Cassandra is (also known as Apache Cassandra) an open-source distributed database management system. It was developed to handle large amounts of data across commodity hardware or cloud infrastructure. Cassandra provides high availability with no single point of failure.
Cassandra supports linear scalability by adding a new machine to it with no downtime or interruption to applications, also increases Read and Write throughput of the Cassandra.
Every Cassandra node in the cluster will have the same role. Data is distributed across the cluster which means each node holds different data. Cassandra supports replication and multi-datacenter replication for redundancy, failover, and disaster recovery.
Apache Cassandra requires Java to be installed on the server. You can either install Oracle Java or OpenJDK for this installation.
Here, I will use OpenJDK 8.
sudo apt update sudo apt install -y openjdk-8-jre
Verify the version of Java.
You should get a similar output as below.
openjdk version "1.8.0_212" OpenJDK Runtime Environment (build 1.8.0_212-8u212-b03-0ubuntu1.18.04.1-b03) OpenJDK 64-Bit Server VM (build 25.212-b03, mixed mode)
We will install Cassandra using official package available on Apache Software Foundation.
Add the public key for Cassandra repo so that you won’t encounter GPG error.
curl https://www.apache.org/dist/cassandra/KEYS | sudo apt-key add -
Add Cassandra repository to your system with the below command.
echo "deb http://www.apache.org/dist/cassandra/debian 311x main" | sudo tee -a /etc/apt/sources.list.d/cassandra.sources.list
Install Apache Cassandra
Update the repositories.
sudo apt update
sudo apt install -y cassandra
Cassandra’s configuration files are found in /etc/cassandra, log and data are stored in /var/log/cassandra/ and /var/lib/cassandra respectively.
Verify Cassandra is running.
sudo service cassandra status
You might get similar output like below.
● cassandra.service - LSB: distributed storage system for structured data Loaded: loaded (/etc/init.d/cassandra; generated) Active: active (running) since Tue 2019-07-02 11:04:51 UTC; 1min 30s ago Docs: man:systemd-sysv-generator(8) Tasks: 39 (limit: 4401) CGroup: /system.slice/cassandra.service └─7679 java -Xloggc:/var/log/cassandra/gc.log -ea -XX:+UseThreadPriorities -XX:ThreadPriorityPolicy=42 - Jul 02 11:04:51 cas systemd: Starting LSB: distributed storage system for structured data... Jul 02 11:04:51 cas systemd: Started LSB: distributed storage system for structured data.

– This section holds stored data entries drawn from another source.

(* ===== verification/Resp.v ===== *)
(** * redis/redisConn.go: the wire protocol

    Commands are written as arrays of bulk strings through a [bufio.Writer];
    replies are read from a [bufio.Reader].  The writer's buffer and its
    sticky error are modelled, so that the code's habit of looking only at the
    last error of a sequence of writes is part of what is proved.  Floats and
    values of other types are formatted by functions the development takes as
    parameters. *)

From S2P Require Import Prelude.

Definition CR : Z := 13.
Definition LF : Z := 10.
Definition STRTRUE : list Z := str "1".
Definition STRFALSE : list Z := str "0".
Definition STRLINEBREAK : list Z := [CR; LF].
Definition STRNIL : list Z := [].

(** ** Decimal numbers *)

Fixpoint dec_loop (fuel : nat) (n : Z) (acc : list Z) : list Z :=
  let acc := (48 + n mod 10) :: acc in
  if n / 10 =? 0 then acc
  else match fuel with O => acc | S fuel => dec_loop fuel (n / 10) acc end.

(** The digits of [n >= 0]: dividing by ten shortens the binary length, so
    [log2 n] rounds are enough. *)
Definition dec (n : Z) : list Z := dec_loop (Z.to_nat (Z.log2 n)) n [].

(** [strconv.AppendInt(nil, n, 10)] *)
Definition itoa (n : Z) : list Z := if n <? 0 then 45 :: dec (- n) else dec n.

(** The number a list of digits denotes. *)
Definition dec_value (l : list Z) : Z := fold_left (fun a b => a * 10 + (b - 48)) l 0.

(** ** [bufio.Writer] over a connection *)

(** [sent] is what the connection took; it fails once [budget] bytes have been
    taken.  [werr] is the writer's sticky error. *)
Record bufw := mkBufw {
  sent : list Z;
  wbuf : list Z;
  werr : bool;
  budget : Z
}.

Definition wbuf_size : Z := 4096.

Definition conn_write (b : bufw) (p rest : list Z) : bufw :=
  if zlen (sent b) + zlen p <=? budget b
  then mkBufw (sent b ++ p) rest false (budget b)
  else mkBufw (sent b ++ take (Z.to_nat (budget b - zlen (sent b))) p) rest true (budget b).

Definition Flush_bw (b : bufw) : bufw * bool :=
  if werr b then (b, true)
  else match wbuf b with
       | [] => (b, false)
       | p => let b := conn_write b p [] in (b, werr b)
       end.

(** [Write] and [WriteString]: while the data does not fit, fill the buffer and
    flush it; [direct] is [Write]'s shortcut for large data on an empty
    buffer. *)
Fixpoint write_loop (fuel : nat) (direct : bool) (b : bufw) (p : list Z) : bufw * bool :=
  if werr b then (b, true)
  else if zlen (wbuf b) + zlen p <=? wbuf_size
  then (mkBufw (sent b) (wbuf b ++ p) false (budget b), false)
  else
    match fuel with
    | O => (b, true)
    | S fuel =>
        if direct && (zlen (wbuf b) =? 0) then write_loop fuel direct (conn_write b p []) []
        else
          let n := Z.to_nat (wbuf_size - zlen (wbuf b)) in
          write_loop fuel direct (conn_write b (wbuf b ++ take n p) []) (drop n p)
    end.

Definition Write_bw (b : bufw) (p : list Z) : bufw * bool := write_loop (S (length p)) true b p.
Definition WriteString_bw (b : bufw) (s : list Z) : bufw * bool := write_loop (S (length s)) false b s.

(** ** Writing commands *)

(** The scratch array of [writeLen] and the writer. *)
Record wcon := mkWcon { lenScratch : list Z; bw : bufw }.

Section Args.
Context {F V : Type} (AppendFloat : F -> list Z) (Fprint : V -> list Z).

(** The dynamic types [writeInterface] distinguishes. *)
Inductive arg : Type :=
| AString (s : list Z)
| ABytes (p : list Z)
| AInt (n : Z)
| AInt64 (n : Z)
| AFloat64 (f : F)
| ABool (b : bool)
| ANil
| AOther (v : V).

(** The loop that writes the digits from the back.  The index leaves the array
    after 30 rounds. *)
Fixpoint len_loop (fuel : nat) (scratch : list Z) (i n : Z) : go (list Z * Z) :=
  match fuel with
  | O => Panic
  | S fuel =>
      let! scratch := zset scratch i (u8 (48 + Z.rem n 10)) in
      let i := i - 1 in
      let n := Z.quot n 10 in
      if n =? 0 then Ret (scratch, i) else len_loop fuel scratch i n
  end.

Definition writeLen (w : wcon) (prefix n : Z) : go (wcon * bool) :=
  let! s := zset (lenScratch w) (zlen (lenScratch w) - 1) LF in
  let! s := zset s (zlen s - 2) CR in
  let! (s, i) := len_loop 31 s (zlen s - 3) n in
  let! s := zset s i prefix in
  let! out := slice s i (zlen s) in
  let (b, err) := Write_bw (bw w) out in
  Ret (mkWcon s b, err).

(** The first two results are dropped. *)
Definition writeString (w : wcon) (s : list Z) : go (wcon * bool) :=
  let! (w, _) := writeLen w 36 (zlen s) in
  let (b, _) := WriteString_bw (bw w) s in
  let (b, err) := WriteString_bw b STRLINEBREAK in
  Ret (mkWcon (lenScratch w) b, err).

Definition writeBytes (w : wcon) (p : list Z) : go (wcon * bool) :=
  let! (w, _) := writeLen w 36 (zlen p) in
  let (b, _) := Write_bw (bw w) p in
  let (b, err) := WriteString_bw b STRLINEBREAK in
  Ret (mkWcon (lenScratch w) b, err).

Definition writeInt64 (w : wcon) (n : Z) : go (wcon * bool) := writeBytes w (itoa n).

Definition writeFloat64 (w : wcon) (f : F) : go (wcon * bool) := writeBytes w (AppendFloat f).

Definition writeInterface (w : wcon) (a : arg) : go (wcon * bool) :=
  match a with
  | AString s => writeString w s
  | ABytes p => writeBytes w p
  | AInt n => writeInt64 w n
  | AInt64 n => writeInt64 w n
  | AFloat64 f => writeFloat64 w f
  | ABool true => writeString w STRTRUE
  | ABool false => writeString w STRFALSE
  | ANil => writeString w STRNIL
  | AOther v => writeBytes w (Fprint v)
  end.

Inductive cmd_err : Type := ErrRedisNetFatal | ErrWrite | ErrInvalidArgNum.

(** [for _, arg := range args { err = writeInterface(arg); if err != nil return }] *)
Fixpoint write_args (w : wcon) (args : list arg) : go (wcon * bool) :=
  match args with
  | [] => Ret (w, false)
  | a :: args =>
      let! (w, err) := writeInterface w a in
      if err then Ret (w, true) else write_args w args
  end.

Definition ARGSNUMARRAY : Z := -1.
Definition ARGSNUM0 : Z := 0.
Definition ARGSNUM1 : Z := 1.
Definition ARGSNUM2 : Z := 2.
Definition ARGSNUM3 : Z := 3.
Definition ARGSKEY : Z := 4.

(** The body of [writeCommand]; [args] is a pointer to a slice, and [len] of a
    nil one panics. *)
Definition write_command_body (w : wcon) (argNum : Z) (cmd : list Z) (arg1 arg2 arg3 : arg)
    (args : option (list arg)) : go (wcon * option cmd_err) :=
  let! n :=
    (if argNum =? ARGSKEY then match args with Some l => Ret (2 + zlen l) | None => Panic end
     else if argNum =? ARGSNUMARRAY then match args with Some l => Ret (1 + zlen l) | None => Panic end
     else Ret (1 + argNum)) in
  let! (w, err) := writeLen w 42 n in
  if err then Ret (w, Some ErrWrite)
  else
    let! (w, err) := writeString w cmd in
    if err then Ret (w, Some ErrWrite)
    else
      let finish (r : go (wcon * bool)) : go (wcon * option cmd_err) :=
        let! (w, err) := r in Ret (w, if err then Some ErrWrite else None) in
      if argNum =? ARGSNUMARRAY then finish (write_args w (default [] args))
      else if argNum =? ARGSNUM0 then Ret (w, None)
      else if argNum =? ARGSNUM1 then finish (write_args w [arg1])
      else if argNum =? ARGSNUM2 then finish (write_args w [arg1; arg2])
      else if argNum =? ARGSNUM3 then finish (write_args w [arg1; arg2; arg3])
      else if argNum =? ARGSKEY then finish (write_args w (arg1 :: default [] args))
      else Ret (w, Some ErrInvalidArgNum).

(** A panic is recovered into [ErrRedisNetFatal]; what was written before it
    stays in the writer, which is then given up. *)
Definition writeCommand (w : wcon) (argNum : Z) (cmd : list Z) (arg1 arg2 arg3 : arg)
    (args : option (list arg)) : wcon * option cmd_err :=
  match write_command_body w argNum cmd arg1 arg2 arg3 args with
  | Ret r => r
  | Panic => (w, Some ErrRedisNetFatal)
  end.

(** ** Specification *)

Definition arg_bytes (a : arg) : list Z :=
  match a with
  | AString s => s
  | ABytes p => p
  | AInt n => itoa n
  | AInt64 n => itoa n
  | AFloat64 f => AppendFloat f
  | ABool b => if b then str "1" else str "0"
  | ANil => []
  | AOther v => Fprint v
  end.

(** The parts of a command for each way of passing the arguments; fields the
    way does not use may hold anything. *)
Definition command_parts (argNum : Z) (cmd : list Z) (arg1 arg2 arg3 : arg) (args : option (list arg))
    : option (list (list Z)) :=
  if argNum =? ARGSNUMARRAY then l ← args; Some (cmd :: (arg_bytes <$> l))
  else if argNum =? ARGSKEY then l ← args; Some (cmd :: arg_bytes arg1 :: (arg_bytes <$> l))
  else if argNum =? ARGSNUM0 then Some [cmd]
  else if argNum =? ARGSNUM1 then Some (cmd :: (arg_bytes <$> [arg1]))
  else if argNum =? ARGSNUM2 then Some (cmd :: (arg_bytes <$> [arg1; arg2]))
  else if argNum =? ARGSNUM3 then Some (cmd :: (arg_bytes <$> [arg1; arg2; arg3])) else None.

End Args.

Arguments arg : clear implicits.

Definition header (prefix n : Z) : list Z := prefix :: dec n ++ [CR; LF].
Definition bulk (p : list Z) : list Z := header 36 (zlen p) ++ p ++ [CR; LF].
Definition encode_command (parts : list (list Z)) : list Z :=
  header 42 (zlen parts) ++ concat (bulk <$> parts).

(** ** The writer *)

(** [total] was written so far: it is in the connection and the buffer, or the
    connection failed and has a proper prefix. *)
Record bw_ok (b : bufw) (total : list Z) : Prop := mkBwOk {
  bo_ok : werr b = false -> sent b ++ wbuf b = total;
  bo_err : werr b = true -> exists rest, total = sent b ++ rest;
  bo_len : zlen (wbuf b) <= wbuf_size;
  bo_budget : zlen (sent b) <= budget b
}.

Lemma conn_write_ok b total q : bw_ok b total -> werr b = false ->
  bw_ok (conn_write b (wbuf b ++ q) []) (total ++ q).
Proof.
  intros [Hok _ Hlen Hb] He. rewrite <- (Hok He), <- app_assoc. unfold conn_write.
  case_test; split; simpl; try done.
  - by rewrite app_nil_r.
  - rewrite zlen_app. lia.
  - intros _. exists (drop (Z.to_nat (budget b - zlen (sent b))) (wbuf b ++ q)).
    by rewrite <- app_assoc, take_drop.
  - rewrite !zlen_app, zlen_take. lia.
Qed.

Verify Apache Cassandra Cluster
If your previous command came with the expected output, you could verify the Cassandra cluster by executing the below command.
sudo nodetool status
Below output confirms the cluster is up and running.
Datacenter: datacenter1 ======================= Status=Up/Down |/ State=Normal/Leaving/Joining/Moving -- Address Load Tokens Owns (effective) Host ID Rack UN 127.0.0.1 103.67 KiB 256 100.0% 7d9d568b-5287-407a-82ea-2498bd967656 rack1
U – Cluster is UP
N – Cluster is Normal
Connect to Cassandra cluster using its command line interface cqlsh
You will now connect to the cluster.
Connected to Test Cluster at 127.0.0.1:9042. [cqlsh 5.0.1 | Cassandra 3.11.4 | CQL spec 3.4.4 | Native protocol v4] Use HELP for help. cqlsh>